━━━ Record extracts
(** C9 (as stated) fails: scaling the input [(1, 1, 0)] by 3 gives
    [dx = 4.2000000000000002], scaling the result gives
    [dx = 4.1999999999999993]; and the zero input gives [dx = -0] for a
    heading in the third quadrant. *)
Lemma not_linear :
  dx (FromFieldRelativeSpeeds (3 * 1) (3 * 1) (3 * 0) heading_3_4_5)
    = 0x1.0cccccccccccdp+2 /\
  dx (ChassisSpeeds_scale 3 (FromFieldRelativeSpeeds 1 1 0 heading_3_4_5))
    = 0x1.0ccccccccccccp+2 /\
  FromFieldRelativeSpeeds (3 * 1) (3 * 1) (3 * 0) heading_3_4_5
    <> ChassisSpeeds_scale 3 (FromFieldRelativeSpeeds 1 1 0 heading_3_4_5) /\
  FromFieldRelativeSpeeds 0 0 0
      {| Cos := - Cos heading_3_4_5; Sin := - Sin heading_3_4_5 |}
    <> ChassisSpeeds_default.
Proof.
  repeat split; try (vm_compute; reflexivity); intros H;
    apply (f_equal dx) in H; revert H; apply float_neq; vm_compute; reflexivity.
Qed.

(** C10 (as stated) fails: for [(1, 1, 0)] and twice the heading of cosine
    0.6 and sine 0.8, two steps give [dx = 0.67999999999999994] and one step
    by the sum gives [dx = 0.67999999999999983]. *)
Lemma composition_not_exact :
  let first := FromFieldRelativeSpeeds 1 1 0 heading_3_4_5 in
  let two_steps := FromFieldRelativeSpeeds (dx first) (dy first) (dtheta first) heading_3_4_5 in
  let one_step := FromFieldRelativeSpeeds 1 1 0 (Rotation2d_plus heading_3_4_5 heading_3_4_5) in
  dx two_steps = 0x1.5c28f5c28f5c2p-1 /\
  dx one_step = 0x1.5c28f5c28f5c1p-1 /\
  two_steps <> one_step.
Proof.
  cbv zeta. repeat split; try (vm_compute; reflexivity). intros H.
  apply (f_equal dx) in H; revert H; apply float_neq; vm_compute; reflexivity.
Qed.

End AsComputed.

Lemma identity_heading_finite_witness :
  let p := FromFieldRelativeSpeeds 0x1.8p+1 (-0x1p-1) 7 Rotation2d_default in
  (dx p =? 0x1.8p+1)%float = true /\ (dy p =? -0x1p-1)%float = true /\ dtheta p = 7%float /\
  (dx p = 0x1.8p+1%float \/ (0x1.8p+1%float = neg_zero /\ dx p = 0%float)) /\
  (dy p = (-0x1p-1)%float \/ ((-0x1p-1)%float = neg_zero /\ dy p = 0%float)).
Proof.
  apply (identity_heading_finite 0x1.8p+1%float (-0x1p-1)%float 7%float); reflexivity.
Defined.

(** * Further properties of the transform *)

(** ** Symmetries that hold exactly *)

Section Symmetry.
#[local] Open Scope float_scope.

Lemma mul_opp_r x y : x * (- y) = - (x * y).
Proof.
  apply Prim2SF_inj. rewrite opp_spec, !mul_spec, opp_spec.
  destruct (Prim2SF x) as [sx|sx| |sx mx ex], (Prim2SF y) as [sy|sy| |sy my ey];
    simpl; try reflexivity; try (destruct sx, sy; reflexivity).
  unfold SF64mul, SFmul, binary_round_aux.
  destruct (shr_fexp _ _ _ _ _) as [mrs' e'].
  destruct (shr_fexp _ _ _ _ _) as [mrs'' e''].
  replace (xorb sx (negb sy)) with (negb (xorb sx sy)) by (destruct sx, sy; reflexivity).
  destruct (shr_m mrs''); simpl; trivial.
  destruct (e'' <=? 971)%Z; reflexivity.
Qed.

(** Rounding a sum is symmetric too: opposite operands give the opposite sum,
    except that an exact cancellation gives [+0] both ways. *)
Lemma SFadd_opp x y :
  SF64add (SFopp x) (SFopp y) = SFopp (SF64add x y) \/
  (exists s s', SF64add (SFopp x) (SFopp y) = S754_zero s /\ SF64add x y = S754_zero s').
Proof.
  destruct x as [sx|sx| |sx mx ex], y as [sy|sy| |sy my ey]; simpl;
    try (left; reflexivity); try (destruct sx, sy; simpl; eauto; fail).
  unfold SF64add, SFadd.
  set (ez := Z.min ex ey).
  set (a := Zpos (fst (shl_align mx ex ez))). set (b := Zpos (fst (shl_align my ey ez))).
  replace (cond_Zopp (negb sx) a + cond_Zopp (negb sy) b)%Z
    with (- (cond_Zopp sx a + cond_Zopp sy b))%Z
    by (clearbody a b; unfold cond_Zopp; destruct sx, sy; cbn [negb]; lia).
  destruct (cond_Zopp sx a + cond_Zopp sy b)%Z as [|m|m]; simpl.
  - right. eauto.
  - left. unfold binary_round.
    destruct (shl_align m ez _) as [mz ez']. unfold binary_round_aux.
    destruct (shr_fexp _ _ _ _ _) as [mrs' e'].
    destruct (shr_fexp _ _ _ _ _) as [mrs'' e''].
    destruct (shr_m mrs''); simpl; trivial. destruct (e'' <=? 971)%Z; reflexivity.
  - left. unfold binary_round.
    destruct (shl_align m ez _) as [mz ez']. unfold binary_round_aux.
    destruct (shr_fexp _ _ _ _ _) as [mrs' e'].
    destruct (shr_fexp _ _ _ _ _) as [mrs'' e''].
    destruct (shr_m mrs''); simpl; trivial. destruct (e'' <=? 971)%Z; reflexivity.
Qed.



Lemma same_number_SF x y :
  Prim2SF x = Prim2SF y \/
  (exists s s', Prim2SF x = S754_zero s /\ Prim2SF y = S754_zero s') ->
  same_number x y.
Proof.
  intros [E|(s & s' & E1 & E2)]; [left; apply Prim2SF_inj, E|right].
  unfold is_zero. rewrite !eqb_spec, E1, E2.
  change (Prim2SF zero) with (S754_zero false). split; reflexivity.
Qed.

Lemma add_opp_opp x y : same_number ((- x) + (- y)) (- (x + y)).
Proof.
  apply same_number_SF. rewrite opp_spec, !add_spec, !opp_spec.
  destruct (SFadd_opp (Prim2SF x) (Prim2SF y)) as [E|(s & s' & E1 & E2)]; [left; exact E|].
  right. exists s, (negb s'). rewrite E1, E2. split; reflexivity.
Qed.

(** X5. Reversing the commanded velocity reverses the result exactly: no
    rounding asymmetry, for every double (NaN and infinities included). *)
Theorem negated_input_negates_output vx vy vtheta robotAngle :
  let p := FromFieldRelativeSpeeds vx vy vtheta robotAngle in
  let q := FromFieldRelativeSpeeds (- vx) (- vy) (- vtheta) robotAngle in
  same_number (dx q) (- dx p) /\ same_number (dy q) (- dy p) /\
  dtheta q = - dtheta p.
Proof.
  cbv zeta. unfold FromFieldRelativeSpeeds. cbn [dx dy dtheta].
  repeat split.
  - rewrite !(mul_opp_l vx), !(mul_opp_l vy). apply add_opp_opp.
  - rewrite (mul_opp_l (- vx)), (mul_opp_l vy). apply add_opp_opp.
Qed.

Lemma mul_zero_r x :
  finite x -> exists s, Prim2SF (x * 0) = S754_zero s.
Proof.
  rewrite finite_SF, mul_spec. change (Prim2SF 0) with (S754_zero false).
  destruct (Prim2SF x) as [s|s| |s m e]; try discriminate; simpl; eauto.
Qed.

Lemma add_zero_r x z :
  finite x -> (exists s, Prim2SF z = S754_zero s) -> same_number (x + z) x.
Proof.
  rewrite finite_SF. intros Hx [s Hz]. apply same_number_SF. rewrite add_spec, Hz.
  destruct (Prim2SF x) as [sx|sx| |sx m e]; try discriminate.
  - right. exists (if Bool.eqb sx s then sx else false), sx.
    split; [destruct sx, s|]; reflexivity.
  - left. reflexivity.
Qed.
━━━━━━
━━━ Record extracts
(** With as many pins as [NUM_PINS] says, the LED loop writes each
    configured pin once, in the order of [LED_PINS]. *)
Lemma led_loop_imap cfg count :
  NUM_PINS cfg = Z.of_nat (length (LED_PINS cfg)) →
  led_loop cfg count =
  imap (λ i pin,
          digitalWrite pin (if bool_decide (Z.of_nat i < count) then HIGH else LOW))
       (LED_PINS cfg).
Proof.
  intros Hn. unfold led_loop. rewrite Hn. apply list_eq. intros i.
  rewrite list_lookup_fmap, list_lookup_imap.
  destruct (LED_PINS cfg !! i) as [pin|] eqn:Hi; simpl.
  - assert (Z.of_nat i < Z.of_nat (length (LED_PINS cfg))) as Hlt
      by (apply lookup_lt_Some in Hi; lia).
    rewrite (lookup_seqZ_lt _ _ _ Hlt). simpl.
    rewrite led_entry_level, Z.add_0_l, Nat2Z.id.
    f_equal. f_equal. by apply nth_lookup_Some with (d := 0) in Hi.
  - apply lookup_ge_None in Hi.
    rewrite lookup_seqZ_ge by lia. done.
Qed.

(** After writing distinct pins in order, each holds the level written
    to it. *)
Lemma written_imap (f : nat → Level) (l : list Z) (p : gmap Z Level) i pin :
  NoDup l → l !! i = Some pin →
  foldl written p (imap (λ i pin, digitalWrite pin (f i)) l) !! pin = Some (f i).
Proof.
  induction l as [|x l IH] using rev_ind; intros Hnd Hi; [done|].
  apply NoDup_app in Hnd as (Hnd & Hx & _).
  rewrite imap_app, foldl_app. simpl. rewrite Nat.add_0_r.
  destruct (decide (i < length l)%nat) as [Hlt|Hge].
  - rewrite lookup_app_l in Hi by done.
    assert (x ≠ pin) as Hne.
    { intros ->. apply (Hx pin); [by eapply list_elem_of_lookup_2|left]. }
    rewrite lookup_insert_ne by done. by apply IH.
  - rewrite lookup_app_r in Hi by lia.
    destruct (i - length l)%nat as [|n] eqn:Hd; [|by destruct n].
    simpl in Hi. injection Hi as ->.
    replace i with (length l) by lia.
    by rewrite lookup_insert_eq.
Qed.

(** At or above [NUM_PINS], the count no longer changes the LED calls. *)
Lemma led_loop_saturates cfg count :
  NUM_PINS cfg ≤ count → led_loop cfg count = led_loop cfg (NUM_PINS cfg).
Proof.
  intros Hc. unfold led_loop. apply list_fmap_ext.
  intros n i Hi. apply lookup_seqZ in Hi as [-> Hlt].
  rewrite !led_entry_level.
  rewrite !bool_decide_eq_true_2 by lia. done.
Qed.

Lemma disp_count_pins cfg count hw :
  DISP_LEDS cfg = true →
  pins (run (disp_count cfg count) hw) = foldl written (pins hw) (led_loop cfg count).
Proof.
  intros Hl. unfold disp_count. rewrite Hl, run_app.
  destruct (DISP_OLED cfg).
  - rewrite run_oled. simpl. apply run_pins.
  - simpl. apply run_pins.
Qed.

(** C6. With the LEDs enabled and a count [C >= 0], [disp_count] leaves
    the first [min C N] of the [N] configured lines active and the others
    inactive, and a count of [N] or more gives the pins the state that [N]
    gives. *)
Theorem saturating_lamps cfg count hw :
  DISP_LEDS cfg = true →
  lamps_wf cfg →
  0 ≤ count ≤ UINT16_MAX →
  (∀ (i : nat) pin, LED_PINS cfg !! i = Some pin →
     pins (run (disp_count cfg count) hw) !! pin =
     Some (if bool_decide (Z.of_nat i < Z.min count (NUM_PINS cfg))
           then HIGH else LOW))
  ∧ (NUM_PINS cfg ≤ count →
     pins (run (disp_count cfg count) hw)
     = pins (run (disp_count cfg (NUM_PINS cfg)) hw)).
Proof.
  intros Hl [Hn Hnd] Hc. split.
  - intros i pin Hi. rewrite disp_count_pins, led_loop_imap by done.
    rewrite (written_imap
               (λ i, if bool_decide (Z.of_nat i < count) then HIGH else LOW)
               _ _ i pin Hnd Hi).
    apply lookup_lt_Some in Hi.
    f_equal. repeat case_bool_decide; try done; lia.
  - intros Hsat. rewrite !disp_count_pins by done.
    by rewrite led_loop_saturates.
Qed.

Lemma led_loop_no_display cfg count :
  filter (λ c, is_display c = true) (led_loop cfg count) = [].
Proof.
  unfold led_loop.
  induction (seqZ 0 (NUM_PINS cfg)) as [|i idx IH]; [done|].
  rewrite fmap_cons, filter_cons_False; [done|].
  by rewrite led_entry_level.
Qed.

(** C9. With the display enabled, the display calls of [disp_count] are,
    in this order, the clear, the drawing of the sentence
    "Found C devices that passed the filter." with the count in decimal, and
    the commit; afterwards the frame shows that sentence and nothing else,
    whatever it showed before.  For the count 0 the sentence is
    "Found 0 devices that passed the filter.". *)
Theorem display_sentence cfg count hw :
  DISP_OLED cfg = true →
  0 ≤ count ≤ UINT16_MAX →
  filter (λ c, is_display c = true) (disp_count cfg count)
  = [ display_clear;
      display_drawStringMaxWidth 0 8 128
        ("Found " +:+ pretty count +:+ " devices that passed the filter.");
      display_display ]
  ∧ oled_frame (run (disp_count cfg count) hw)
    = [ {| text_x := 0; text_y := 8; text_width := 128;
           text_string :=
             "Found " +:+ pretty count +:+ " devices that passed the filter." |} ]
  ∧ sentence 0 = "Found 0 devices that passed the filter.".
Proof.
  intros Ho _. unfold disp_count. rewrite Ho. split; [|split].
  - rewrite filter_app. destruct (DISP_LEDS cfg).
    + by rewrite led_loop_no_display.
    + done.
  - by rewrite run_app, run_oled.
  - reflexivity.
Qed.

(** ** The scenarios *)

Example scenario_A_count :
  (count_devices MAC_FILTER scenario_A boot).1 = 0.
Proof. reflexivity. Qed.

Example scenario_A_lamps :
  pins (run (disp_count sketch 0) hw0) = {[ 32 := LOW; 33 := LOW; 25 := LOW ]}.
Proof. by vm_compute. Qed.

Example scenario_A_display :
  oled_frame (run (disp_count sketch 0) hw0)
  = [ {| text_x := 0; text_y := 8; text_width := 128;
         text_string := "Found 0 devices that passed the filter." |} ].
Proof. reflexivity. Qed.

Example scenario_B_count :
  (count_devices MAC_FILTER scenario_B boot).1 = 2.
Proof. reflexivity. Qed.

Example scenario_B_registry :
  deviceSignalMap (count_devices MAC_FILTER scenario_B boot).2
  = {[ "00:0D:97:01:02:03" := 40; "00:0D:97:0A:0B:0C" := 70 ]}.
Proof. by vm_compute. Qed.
━━━━━━
Work out how many lines of the listing above include "Found". Answer with the number and nothing more.

6